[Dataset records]
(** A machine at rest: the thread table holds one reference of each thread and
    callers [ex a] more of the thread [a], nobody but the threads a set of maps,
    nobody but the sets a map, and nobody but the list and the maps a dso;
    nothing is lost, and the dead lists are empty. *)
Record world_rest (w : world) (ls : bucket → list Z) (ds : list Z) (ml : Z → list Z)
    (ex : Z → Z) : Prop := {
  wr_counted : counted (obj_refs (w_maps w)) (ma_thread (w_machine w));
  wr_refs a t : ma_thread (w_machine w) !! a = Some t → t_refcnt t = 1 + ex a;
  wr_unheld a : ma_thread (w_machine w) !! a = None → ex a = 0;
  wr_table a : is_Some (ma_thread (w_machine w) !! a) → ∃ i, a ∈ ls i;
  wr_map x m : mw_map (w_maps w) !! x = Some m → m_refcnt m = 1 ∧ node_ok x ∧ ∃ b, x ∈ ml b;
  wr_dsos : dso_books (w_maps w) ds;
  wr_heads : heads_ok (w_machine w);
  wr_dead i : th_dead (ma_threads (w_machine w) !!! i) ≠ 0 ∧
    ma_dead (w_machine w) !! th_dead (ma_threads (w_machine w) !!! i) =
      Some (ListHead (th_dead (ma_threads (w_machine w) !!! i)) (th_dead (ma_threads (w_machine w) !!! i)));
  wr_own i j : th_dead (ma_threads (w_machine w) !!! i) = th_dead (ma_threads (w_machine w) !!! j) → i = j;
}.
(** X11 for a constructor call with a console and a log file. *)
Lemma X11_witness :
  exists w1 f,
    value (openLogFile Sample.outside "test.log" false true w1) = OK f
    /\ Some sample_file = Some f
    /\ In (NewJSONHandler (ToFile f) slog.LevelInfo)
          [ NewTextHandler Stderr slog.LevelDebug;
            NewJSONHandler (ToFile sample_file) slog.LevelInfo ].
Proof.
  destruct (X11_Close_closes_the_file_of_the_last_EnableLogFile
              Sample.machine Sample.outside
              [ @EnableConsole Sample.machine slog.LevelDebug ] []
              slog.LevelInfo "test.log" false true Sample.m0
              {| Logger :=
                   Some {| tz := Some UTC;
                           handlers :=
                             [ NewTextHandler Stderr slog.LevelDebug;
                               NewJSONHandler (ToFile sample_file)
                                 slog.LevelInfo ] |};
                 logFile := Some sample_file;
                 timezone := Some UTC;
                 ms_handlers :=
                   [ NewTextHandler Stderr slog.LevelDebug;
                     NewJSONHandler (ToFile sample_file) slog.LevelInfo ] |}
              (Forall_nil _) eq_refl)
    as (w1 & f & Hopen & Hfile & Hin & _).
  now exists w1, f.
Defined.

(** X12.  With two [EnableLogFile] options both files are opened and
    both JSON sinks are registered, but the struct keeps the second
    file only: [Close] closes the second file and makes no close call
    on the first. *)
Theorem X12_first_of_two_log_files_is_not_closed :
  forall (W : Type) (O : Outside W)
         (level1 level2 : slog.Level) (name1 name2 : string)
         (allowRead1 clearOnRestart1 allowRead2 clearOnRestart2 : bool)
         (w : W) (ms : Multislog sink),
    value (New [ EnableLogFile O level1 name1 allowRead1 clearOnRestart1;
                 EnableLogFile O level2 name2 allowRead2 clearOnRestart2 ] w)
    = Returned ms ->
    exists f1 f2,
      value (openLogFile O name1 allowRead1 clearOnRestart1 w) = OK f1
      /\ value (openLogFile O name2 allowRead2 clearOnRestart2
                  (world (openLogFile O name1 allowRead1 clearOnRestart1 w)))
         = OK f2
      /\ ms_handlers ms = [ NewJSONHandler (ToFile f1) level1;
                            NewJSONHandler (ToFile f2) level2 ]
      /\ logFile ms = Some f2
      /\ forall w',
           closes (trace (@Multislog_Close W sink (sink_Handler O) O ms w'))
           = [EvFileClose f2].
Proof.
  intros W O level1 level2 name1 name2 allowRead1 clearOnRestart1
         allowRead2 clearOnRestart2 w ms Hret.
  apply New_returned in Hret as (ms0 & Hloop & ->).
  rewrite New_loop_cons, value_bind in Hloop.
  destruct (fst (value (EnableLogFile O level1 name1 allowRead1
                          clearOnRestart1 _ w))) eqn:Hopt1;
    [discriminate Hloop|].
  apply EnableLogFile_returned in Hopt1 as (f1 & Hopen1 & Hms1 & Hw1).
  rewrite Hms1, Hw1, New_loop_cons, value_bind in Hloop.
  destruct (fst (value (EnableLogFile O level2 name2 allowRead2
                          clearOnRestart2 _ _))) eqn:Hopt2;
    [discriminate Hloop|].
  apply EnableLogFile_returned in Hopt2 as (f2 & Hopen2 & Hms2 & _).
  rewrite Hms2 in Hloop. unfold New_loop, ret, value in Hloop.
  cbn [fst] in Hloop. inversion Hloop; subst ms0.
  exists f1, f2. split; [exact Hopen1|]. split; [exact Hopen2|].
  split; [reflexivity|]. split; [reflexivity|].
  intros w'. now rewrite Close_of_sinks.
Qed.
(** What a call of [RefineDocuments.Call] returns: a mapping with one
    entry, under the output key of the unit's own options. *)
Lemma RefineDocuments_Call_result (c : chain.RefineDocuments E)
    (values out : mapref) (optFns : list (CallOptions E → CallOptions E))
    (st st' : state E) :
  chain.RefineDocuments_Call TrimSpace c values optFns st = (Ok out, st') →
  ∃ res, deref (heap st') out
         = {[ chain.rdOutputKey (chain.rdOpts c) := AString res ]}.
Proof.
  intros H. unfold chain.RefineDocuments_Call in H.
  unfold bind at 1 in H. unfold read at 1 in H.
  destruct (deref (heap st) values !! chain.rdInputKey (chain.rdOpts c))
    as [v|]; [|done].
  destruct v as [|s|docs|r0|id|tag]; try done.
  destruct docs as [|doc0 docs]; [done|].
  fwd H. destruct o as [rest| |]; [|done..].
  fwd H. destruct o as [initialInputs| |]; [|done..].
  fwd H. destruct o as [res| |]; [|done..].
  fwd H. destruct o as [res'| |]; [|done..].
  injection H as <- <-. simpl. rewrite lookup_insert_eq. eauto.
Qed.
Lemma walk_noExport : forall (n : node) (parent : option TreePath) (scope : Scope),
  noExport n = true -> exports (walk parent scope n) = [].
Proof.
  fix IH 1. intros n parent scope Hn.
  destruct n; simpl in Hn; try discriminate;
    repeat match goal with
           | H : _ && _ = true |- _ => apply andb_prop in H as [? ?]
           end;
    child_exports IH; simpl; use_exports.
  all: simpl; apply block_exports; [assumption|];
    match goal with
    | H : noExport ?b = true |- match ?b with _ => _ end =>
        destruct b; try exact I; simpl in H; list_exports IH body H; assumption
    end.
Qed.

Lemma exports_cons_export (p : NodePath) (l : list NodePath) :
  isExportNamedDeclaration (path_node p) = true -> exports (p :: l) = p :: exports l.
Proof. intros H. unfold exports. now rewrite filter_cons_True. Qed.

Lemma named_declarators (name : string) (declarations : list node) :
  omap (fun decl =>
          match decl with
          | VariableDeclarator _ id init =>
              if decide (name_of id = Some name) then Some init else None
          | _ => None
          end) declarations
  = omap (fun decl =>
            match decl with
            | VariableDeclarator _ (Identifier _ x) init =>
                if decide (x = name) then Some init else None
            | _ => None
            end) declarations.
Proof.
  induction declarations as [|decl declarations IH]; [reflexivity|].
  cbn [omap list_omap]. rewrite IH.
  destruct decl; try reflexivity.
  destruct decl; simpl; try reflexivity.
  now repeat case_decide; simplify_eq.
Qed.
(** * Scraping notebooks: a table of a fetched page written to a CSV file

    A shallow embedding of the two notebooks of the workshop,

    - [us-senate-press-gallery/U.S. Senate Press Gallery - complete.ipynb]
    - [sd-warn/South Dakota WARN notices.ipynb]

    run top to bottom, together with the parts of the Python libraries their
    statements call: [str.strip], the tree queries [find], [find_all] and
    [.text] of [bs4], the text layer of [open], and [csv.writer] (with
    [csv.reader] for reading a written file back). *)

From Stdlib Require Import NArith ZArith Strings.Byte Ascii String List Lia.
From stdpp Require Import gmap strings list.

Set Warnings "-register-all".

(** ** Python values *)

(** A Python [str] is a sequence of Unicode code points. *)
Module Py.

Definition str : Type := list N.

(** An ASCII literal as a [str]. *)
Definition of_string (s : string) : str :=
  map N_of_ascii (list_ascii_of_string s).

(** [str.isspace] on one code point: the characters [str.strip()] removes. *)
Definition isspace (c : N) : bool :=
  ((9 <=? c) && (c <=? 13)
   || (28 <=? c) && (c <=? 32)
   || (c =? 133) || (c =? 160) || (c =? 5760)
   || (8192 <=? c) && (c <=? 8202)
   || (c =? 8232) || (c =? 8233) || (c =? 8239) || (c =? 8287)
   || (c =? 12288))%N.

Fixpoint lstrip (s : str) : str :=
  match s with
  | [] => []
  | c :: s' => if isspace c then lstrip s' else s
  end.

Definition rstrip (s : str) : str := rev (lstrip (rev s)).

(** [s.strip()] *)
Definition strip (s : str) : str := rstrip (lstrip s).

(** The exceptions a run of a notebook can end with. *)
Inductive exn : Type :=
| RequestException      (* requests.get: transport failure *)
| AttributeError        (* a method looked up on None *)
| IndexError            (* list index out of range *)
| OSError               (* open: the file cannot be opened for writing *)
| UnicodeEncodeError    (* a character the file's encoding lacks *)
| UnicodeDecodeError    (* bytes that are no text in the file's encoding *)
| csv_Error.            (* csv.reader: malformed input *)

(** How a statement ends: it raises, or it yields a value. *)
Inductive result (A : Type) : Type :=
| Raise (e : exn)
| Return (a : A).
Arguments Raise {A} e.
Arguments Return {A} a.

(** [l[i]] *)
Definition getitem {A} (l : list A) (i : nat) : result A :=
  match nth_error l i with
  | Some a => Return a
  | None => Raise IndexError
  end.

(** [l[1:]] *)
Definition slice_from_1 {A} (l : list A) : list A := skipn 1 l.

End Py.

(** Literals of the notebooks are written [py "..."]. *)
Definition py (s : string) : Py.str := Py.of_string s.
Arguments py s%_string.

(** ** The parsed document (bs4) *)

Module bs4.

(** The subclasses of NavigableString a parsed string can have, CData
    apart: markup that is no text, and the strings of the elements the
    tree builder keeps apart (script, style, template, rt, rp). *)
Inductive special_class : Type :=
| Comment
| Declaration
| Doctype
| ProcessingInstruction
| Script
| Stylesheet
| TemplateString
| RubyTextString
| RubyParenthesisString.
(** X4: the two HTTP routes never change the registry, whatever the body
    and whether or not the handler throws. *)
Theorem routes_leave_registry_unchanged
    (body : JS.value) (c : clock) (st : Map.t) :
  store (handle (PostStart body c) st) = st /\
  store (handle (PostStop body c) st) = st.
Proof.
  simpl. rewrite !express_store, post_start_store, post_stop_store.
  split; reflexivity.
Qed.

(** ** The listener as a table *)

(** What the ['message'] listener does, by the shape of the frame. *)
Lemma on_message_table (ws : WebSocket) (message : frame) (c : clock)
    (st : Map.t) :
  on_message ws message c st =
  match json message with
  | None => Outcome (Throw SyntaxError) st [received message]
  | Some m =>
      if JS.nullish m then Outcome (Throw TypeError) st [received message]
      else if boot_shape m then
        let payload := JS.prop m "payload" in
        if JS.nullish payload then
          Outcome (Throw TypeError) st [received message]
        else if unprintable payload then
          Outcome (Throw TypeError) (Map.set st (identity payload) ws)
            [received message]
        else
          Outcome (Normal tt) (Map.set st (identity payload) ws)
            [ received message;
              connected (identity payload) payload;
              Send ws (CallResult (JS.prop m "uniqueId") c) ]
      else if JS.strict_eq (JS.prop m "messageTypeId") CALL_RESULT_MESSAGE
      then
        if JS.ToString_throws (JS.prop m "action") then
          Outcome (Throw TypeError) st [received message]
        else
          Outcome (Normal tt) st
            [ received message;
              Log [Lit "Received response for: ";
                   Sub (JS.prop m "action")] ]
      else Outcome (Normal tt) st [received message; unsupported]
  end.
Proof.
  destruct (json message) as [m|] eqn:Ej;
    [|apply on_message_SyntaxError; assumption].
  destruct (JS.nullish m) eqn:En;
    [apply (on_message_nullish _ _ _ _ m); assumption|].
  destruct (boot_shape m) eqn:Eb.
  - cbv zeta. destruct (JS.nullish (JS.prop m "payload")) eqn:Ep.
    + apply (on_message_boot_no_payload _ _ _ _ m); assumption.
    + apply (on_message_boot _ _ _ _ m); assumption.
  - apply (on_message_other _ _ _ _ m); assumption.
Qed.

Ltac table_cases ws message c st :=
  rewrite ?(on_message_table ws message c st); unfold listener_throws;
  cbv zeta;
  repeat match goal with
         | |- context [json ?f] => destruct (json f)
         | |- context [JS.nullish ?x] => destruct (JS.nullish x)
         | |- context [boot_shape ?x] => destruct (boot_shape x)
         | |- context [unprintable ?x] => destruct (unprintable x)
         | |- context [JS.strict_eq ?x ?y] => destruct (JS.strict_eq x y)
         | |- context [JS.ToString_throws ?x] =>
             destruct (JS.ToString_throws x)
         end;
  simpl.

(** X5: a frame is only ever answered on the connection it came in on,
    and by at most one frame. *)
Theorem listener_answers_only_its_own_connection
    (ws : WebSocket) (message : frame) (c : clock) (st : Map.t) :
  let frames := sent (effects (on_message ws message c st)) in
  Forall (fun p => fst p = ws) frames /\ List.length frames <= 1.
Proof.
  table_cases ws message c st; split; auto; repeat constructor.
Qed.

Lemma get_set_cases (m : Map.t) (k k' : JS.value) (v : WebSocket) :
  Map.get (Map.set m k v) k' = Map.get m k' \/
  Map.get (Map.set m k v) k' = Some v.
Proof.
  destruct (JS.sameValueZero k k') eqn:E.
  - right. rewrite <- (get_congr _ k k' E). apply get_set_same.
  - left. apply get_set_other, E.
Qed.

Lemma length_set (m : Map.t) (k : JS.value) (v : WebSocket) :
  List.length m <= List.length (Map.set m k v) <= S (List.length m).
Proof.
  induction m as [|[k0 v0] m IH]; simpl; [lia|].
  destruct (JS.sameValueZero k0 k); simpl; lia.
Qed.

#### How to complete this task:
Print exactly the lines above from the one with "[ @EnableConsole Sample.machine" to the one with "forall (W : Type) (O : Outside W)", including both.

#### The completed task:
              [ @EnableConsole Sample.machine slog.LevelDebug ] []
              slog.LevelInfo "test.log" false true Sample.m0
              {| Logger :=
                   Some {| tz := Some UTC;
                           handlers :=
                             [ NewTextHandler Stderr slog.LevelDebug;
                               NewJSONHandler (ToFile sample_file)
                                 slog.LevelInfo ] |};
                 logFile := Some sample_file;
                 timezone := Some UTC;
                 ms_handlers :=
                   [ NewTextHandler Stderr slog.LevelDebug;
                     NewJSONHandler (ToFile sample_file) slog.LevelInfo ] |}
              (Forall_nil _) eq_refl)
    as (w1 & f & Hopen & Hfile & Hin & _).
  now exists w1, f.
Defined.

(** X12.  With two [EnableLogFile] options both files are opened and
    both JSON sinks are registered, but the struct keeps the second
    file only: [Close] closes the second file and makes no close call
    on the first. *)
Theorem X12_first_of_two_log_files_is_not_closed :
  forall (W : Type) (O : Outside W)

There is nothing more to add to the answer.